- **Aim of the exercise**: Reproduce exactly, from the data that follows, the line with "withJWTAuth (makeHTTPHandleFunc handleGetAccountByID)", the line with "intros o404 oT oA oL.", and every line that lies between them.

[Stored data entries]

(** ** The route table, by cases *)

Lemma Run_route amb (s : S) w r :
  Run amb s w r =
    match route_of (http.Path r) with
    | RLogin => makeHTTPHandleFunc handleLogin amb s w (with_vars r ∅)
    | RAccount => makeHTTPHandleFunc handleAccount amb s w (with_vars r ∅)
    | RAccountByID id =>
        withJWTAuth (makeHTTPHandleFunc handleGetAccountByID) amb s w
          (with_vars r {[ "id"%string := id ]})
    | RTransfer => makeHTTPHandleFunc handleTransfer amb s w (with_vars r ∅)
    | RNotFound => Returned (s, http.WriteHeader w http.StatusNotFound)
    end.
Proof.
  unfold Run, route_of.
  destruct (http.Path r) as [|p1 [|p2 [|p3 rest]]]; [reflexivity| | |].
  - generalize (makeHTTPHandleFunc handleLogin amb s w (with_vars r ∅)).
    generalize (makeHTTPHandleFunc handleAccount amb s w (with_vars r ∅)).
    generalize (makeHTTPHandleFunc handleTransfer amb s w (with_vars r ∅)).
    generalize (Returned (s, http.WriteHeader w http.StatusNotFound)).
    intros o404 oT oA oL.
    repeat (destruct p1 as [|[b0 b1 b2 b3 b4 b5 b6 b7] p1]; [reflexivity|];
            destruct b0; try reflexivity; destruct b1; try reflexivity;
            destruct b2; try reflexivity; destruct b3; try reflexivity;
            destruct b4; try reflexivity; destruct b5; try reflexivity;
            destruct b6; try reflexivity; destruct b7; try reflexivity).
    all: try (destruct p1; reflexivity).
  - generalize (Returned (s, http.WriteHeader w http.StatusNotFound)).
    intros o404.
    destruct (String.eqb p2 ""); cbn [negb andb].
    all: repeat (destruct p1 as [|[b0 b1 b2 b3 b4 b5 b6 b7] p1]; [reflexivity|];
            destruct b0; try reflexivity; destruct b1; try reflexivity;
            destruct b2; try reflexivity; destruct b3; try reflexivity;
            destruct b4; try reflexivity; destruct b5; try reflexivity;
            destruct b6; try reflexivity; destruct b7; try reflexivity).
    all: try (destruct p1; reflexivity).
  - generalize (Returned (s, http.WriteHeader w http.StatusNotFound)).
    intros o404.
    repeat (destruct p1 as [|[b0 b1 b2 b3 b4 b5 b6 b7] p1]; [reflexivity|];
            destruct b0; try reflexivity; destruct b1; try reflexivity;
            destruct b2; try reflexivity; destruct b3; try reflexivity;
            destruct b4; try reflexivity; destruct b5; try reflexivity;
            destruct b6; try reflexivity; destruct b7; try reflexivity).
    all: try (destruct p1; reflexivity).
Qed.

Lemma route_of_RAccount path :
  route_of path = RAccount -> path = ["account"%string].
Proof.
  unfold route_of. destruct path as [|p [|p2 [|p3 rest]]]; try done.
  - destruct (String.eqb_spec p "login"); [done|].
    destruct (String.eqb_spec p "account"); [by subst|].
    by destruct (String.eqb p "transfer").
  - by destruct (_ && _).
Qed.

Lemma route_of_RAccountByID path id :
  route_of path = RAccountByID id ->
  path = ["account"%string; id] /\ id <> ""%string.
Proof.
  unfold route_of. destruct path as [|p [|p2 [|p3 rest]]]; try done.
  - by destruct (String.eqb p "login"), (String.eqb p "account"),
      (String.eqb p "transfer").
  - destruct (String.eqb_spec p "account"); [|done].
    destruct (String.eqb_spec p2 ""); [done|]. cbn. intros [= <-]. by subst.
Qed.


(** ** The handlers, one by one *)

Lemma handleLogin_tidy : tidy (S := S) handleLogin.
Proof.
  intros amb s w r. unfold handleLogin.
  destruct (negb _); [left; eauto|].
  destruct (Decode _ _ _) as [req|]; [|left; eauto].
  destruct (GetAccountByNumber s _) as [acc|]; [|left; eauto].
  destruct (negb _); [left; eauto|].
  destruct (createJWT amb acc); [|left; eauto].
  right. eexists _, _. reflexivity.
Qed.

Lemma handleGetAccount_tidy : tidy (S := S) handleGetAccount.
Proof.
  intros amb s w r. unfold handleGetAccount.
  destruct (GetAccounts s); [|left; eauto]. right. eexists _, _. reflexivity.
Qed.







(** The guard denies, hands over, or panics at the type assertion. *)
Lemma withJWTAuth_cases (handlerFunc : HandlerFunc) amb (s : S) w r :
  withJWTAuth handlerFunc amb s w r = Returned (s, permissionDenied w) \/
  (exists token f id account,
     validateJWT amb (http.Header_Get (http.Header r) "x-jwt-token") =
       (Some token, None) /\
     jwt.Claims token !! "accountNumber" = Some (Float64 f) /\
     getID r = Ok id /\ GetAccountByID s id = Ok account /\
     Number account = int64_of_float64 f /\
     withJWTAuth handlerFunc amb s w r = handlerFunc amb s w r) \/
  (exists token id account,
     validateJWT amb (http.Header_Get (http.Header r) "x-jwt-token") =
       (Some token, None) /\
     (forall f, jwt.Claims token !! "accountNumber" <> Some (Float64 f)) /\
     getID r = Ok id /\ GetAccountByID s id = Ok account /\
     withJWTAuth handlerFunc amb s w r =
       Panicked "interface conversion: interface {} is not float64").
Proof.
  destruct (validateJWT_shape amb (http.Header_Get (http.Header r) "x-jwt-token"))
    as [(t & e & He)|(t & Ht & Hvalid)].
  - left. apply withJWTAuth_rejected. rewrite He. by destruct t.
  - rewrite (withJWTAuth_validated _ _ _ _ _ _ Ht).
    destruct (getID r) as [id|] eqn:Hid; [|by left].
    destruct (GetAccountByID s id) as [account|] eqn:Hacc; [|by left].
    destruct (jwt.Claims t !! "accountNumber") as [v|] eqn:Hclaim.
    + destruct v as [| | | |f| | |];
        try (right; right; exists t, id, account;
             split; [done|]; split; [intros f'; rewrite Hclaim; discriminate|]; done).
      destruct (Z.eqb_spec (Number account) (int64_of_float64 f)); [|by left].
      right. left. exists t, f, id, account. done.
    + right; right; exists t, id, account.
      split; [done|]. split; [intros f'; rewrite Hclaim; discriminate|]. done.
Qed.


Lemma getID_with_vars (r : http.Request) (idStr : string) :
  getID (with_vars r {[ "id"%string := idStr ]}) =
    match strconv.Atoi idStr with
    | Err _ => Err ("invalid id given " +:+ idStr)
    | Ok id => Ok id
    end.
Proof.
  unfold getID. cbn [http.Vars with_vars]. by rewrite lookup_singleton_eq.
Qed.

Lemma makeHTTPHandleFunc_store (f : apiFunc) amb (s s' : S) w w' r :
  makeHTTPHandleFunc f amb s w r = Returned (s', w') ->
  exists w0 e, f amb s w r = (s', w0, e).
Proof.
  unfold makeHTTPHandleFunc. destruct (f amb s w r) as [[s0 w0] [e|]];
    intros [= <- _]; eauto.
Qed.
(** ** copy.deepcopy

    The standard library's algorithm: a memo maps the identity of every
    object already copied to its copy; atoms are their own copy; for a
    container a new empty container is allocated and entered into the memo
    before the elements are copied, so cycles and sharing are reproduced.
    The elements of the new container are written in one step once all of
    them are copied (the library adds them one by one; nothing reads the
    new container in between, and the containers of a copy that is given
    up are referred to by nothing).

    The library's functions are Python functions that call each other:
    every call of [deepcopy] runs in a frame of the interpreter, and calls
    the copier of the value's type (for an atom, the one that returns its
    argument) in another, from which the elements of a container are
    copied: for a list each element, for a dictionary the value of each
    item and then its key.  The interpreter raises RecursionError when a
    call needs a frame and the recursion limit leaves none; [frames] is
    the number of frames left. *)

Abbreviation memo := (gmap loc loc).

(** How a copy ends: done, out of frames, or at a reference to no object
    (which no Python state has). *)
Inductive copied (A : Type) :=
  | Copied (a : A) (st : memo * heap)
  | TooDeep (st : memo * heap)
  | NoObject.
Arguments Copied {A} a st.
Arguments TooDeep {A} st.
Arguments NoObject {A}.

Definition children (o : obj) : list val :=
  match o with
  | ODict d => (map_to_list d).*2
  | OList vs => vs
  end.

Definition blank (o : obj) : obj :=
  match o with
  | ODict _ => ODict ∅
  | OList _ => OList []
  end.

Definition rebuild (o : obj) (vs : list val) : obj :=
  match o with
  | ODict d => ODict (list_to_map (zip (map_to_list d).*1 vs))
  | OList _ => OList vs
  end.

Fixpoint copy_all (f : val → memo * heap → copied val)
    (vs : list val) (st : memo * heap) : copied (list val) :=
  match vs with
  | [] => Copied [] st
  | v :: vs' =>
      match f v st with
      | Copied v' st1 =>
          match copy_all f vs' st1 with
          | Copied vs'' st2 => Copied (v' :: vs'') st2
          | TooDeep st2 => TooDeep st2
          | NoObject => NoObject
          end
      | TooDeep st1 => TooDeep st1
      | NoObject => NoObject
      end
  end.

(** [deepcopy(key, memo)] for the key of an item, a string: a frame for
    [deepcopy] and one for the copier of atoms; the key is its own copy
    and nothing changes. *)
Definition copy_key (frames : nat) (st : memo * heap) : copied () :=
  match frames with
  | 0 | 1 => TooDeep st
  | _ => Copied () st
  end.

Definition keyed (o : obj) : bool :=
  match o with
  | ODict _ => true
  | OList _ => false
  end.

(** The copy of one element by [f]; in a dictionary the copy of the key
    follows that of the value. *)
Definition copy_element (keyed : bool) (frames : nat)
    (f : val → memo * heap → copied val) (v : val) (st : memo * heap)
    : copied val :=
  match f v st with
  | Copied v' st1 =>
      if keyed then
        match copy_key frames st1 with
        | Copied _ st2 => Copied v' st2
        | TooDeep st2 => TooDeep st2
        | NoObject => NoObject
        end
      else Copied v' st1
  | TooDeep st1 => TooDeep st1
  | NoObject => NoObject
  end.
(** C2, as amended.  For [0 < max(width, height) < 2^30], [dim] is the
    smallest power of two strictly greater than [max(width, height)],
    capped at [total_resolution]; when [max(width, height)] is itself a
    power of two, [dim] is its double, capped. *)
Theorem kml_dim_next_power_of_two (tr : Z) (b : BBox2i) :
  let m := Z.max (width b) (height b) in
  0 < m < 2 ^ 30 ->
  exists k, 0 <= k /\
    kml_dim tr b = Z.min (2 ^ k) tr /\
    m < 2 ^ k /\
    (forall j, 0 <= j -> m < 2 ^ j -> 2 ^ k <= 2 ^ j) /\
    (is_pow2 m = true -> kml_dim tr b = Z.min (2 * m) tr).
Proof.
  intros m Hm. exists (ilog2 m + 1).
  pose proof (ilog2_lt_30 m Hm) as Hk.
  pose proof (ilog2_bounds m ltac:(lia)) as Hb.
  split; [lia|]. split; [apply kml_dim_eq; exact Hm|].
  split; [lia|]. split.
  - intros j Hj Hlt. apply Z.pow_le_mono_r; [lia|].
    assert (ilog2 m < j); [|lia].
    apply (Z.pow_lt_mono_r_iff 2); lia.
  - intros Hp. rewrite kml_dim_eq by exact Hm. fold m.
    destruct (is_pow2_spec _ Hp) as [_ E]. unfold ilog2.
    rewrite Z.pow_add_r by (try apply Z.log2_nonneg; lia).
    rewrite <- E. f_equal. lia.
Qed.

Lemma kml_dim_next_power_of_two_witness :
  exists k, 0 <= k /\ kml_dim 1024 (BBox2i_xywh 0 0 300 150) = Z.min (2 ^ k) 1024.
Proof.
  destruct (kml_dim_next_power_of_two 1024 (BBox2i_xywh 0 0 300 150))
    as [k [Hk [E _]]].
  - cbn. lia.
  - exists k. split; [exact Hk|exact E].
Defined.

(** Against C2 as stated: for a 4 x 4 box and resolution 1024 the
    smallest power of two that is at least 4 is 4, and [dim] is 8. *)
Lemma kml_dim_power_of_two_doubles :
  let b := BBox2i_xywh 0 0 4 4 in
  Z.max (width b) (height b) = 4 /\ is_pow2 4 = true /\ 4 <= 1024 /\
  spec_dim 1024 4 = 4 /\
  kml_dim 1024 b = 8 /\
  kml_dim 1024 b <> spec_dim 1024 (Z.max (width b) (height b)).
Proof.
  cbv zeta. repeat split; try (vm_compute; congruence).
Qed.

- **Answer box**:
        withJWTAuth (makeHTTPHandleFunc handleGetAccountByID) amb s w
          (with_vars r {[ "id"%string := id ]})
    | RTransfer => makeHTTPHandleFunc handleTransfer amb s w (with_vars r ∅)
    | RNotFound => Returned (s, http.WriteHeader w http.StatusNotFound)
    end.
Proof.
  unfold Run, route_of.
  destruct (http.Path r) as [|p1 [|p2 [|p3 rest]]]; [reflexivity| | |].
  - generalize (makeHTTPHandleFunc handleLogin amb s w (with_vars r ∅)).
    generalize (makeHTTPHandleFunc handleAccount amb s w (with_vars r ∅)).
    generalize (makeHTTPHandleFunc handleTransfer amb s w (with_vars r ∅)).
    generalize (Returned (s, http.WriteHeader w http.StatusNotFound)).
    intros o404 oT oA oL.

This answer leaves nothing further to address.